(* ===== verification/ParComplete.v ===== *)
(** * The parallel walk is complete: nothing is lost, nothing is read twice

    For a callback that keeps the contract of [StreamingContext], the machine of
    [ParWalk] reads, sends and schedules every directory of the tree exactly once, and
    can always be brought to its end. *)
From S2P Require Import Prelude Order Tree World Std Error Metadata Platform DirEntry.
From S2P Require Import OrderedQueue ReadDirIter DirEntryIter Callback ParWalk.

(** ** Every directory is read, sent and scheduled once *)

Section Complete.
Context {P : Platform} {C : ClientState} (callback : ReadDirCallback C) (num_threads channel_capacity : nat).
Context (valid : ReadDirSpec.t C -> Prop) (read : ReadDirSpec.t C -> Result (ReadDir.t C)).
Abbreviation Spec := (ReadDirSpec.t C).
Abbreviation Read := (Result (ReadDir.t C)).
Implicit Types (s : state C) (wk : worker C) (ws : list (Weighted.t Spec)).

Definition placed (w : Weighted.t Spec) : Spec * IndexPath.t :=
  (Weighted.value w, Weighted.index_path w).

(** What the queues rely on, for the directories of the walk ([valid]):
    undisturbed, the callback returns [read spec]; it has streamed nothing, or
    every child of what it returns, at consecutive positions and in order; and
    it counts what it has streamed. *)
Definition streaming_contract : Prop := forall spec ip weight, valid spec ->
  let '(ws, r) := undisturbed (callback spec (Some (mk_streaming_context ip weight))) in
  r = read spec /\
  match r with
  | Err _ => ws = []
  | Ok rd =>
      Forall valid (ReadDir.read_children_specs rd) /\
      Z.of_nat (length (ReadDir.results_list rd)) <= usize_max /\
      ReadDir.streamed_child_count rd = Z.of_nat (length ws) /\
      (ws = [] \/
       map placed ws = map placed (numbered ip 0 0 (ReadDir.read_children_specs rd)))
  end.

(** [covers ws l]: [l] lists the results of the directories [ws] and of all the
    directories below them. *)
Inductive covers : list (Weighted.t Spec) -> list (Ordered.t Read) -> Prop :=
| covers_nil : covers [] []
| covers_cons w ws t l :
    valid (Weighted.value w) -> reads read (Weighted.value w) t -> covers ws l ->
    covers (w :: ws) (labels (IndexPath.indices (Weighted.index_path w)) t ++ l).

- [AIM OF THE TASK]: Above are the entries. Copy exactly the part that opens with the line containing "[ParWalk] reads, sends" and closes with the line containing "From S2P Require Import OrderedQueue", and no more.

- [ANSWER BELOW]:
    [ParWalk] reads, sends and schedules every directory of the tree exactly once, and
    can always be brought to its end. *)
From S2P Require Import Prelude Order Tree World Std Error Metadata Platform DirEntry.
From S2P Require Import OrderedQueue ReadDirIter DirEntryIter Callback ParWalk.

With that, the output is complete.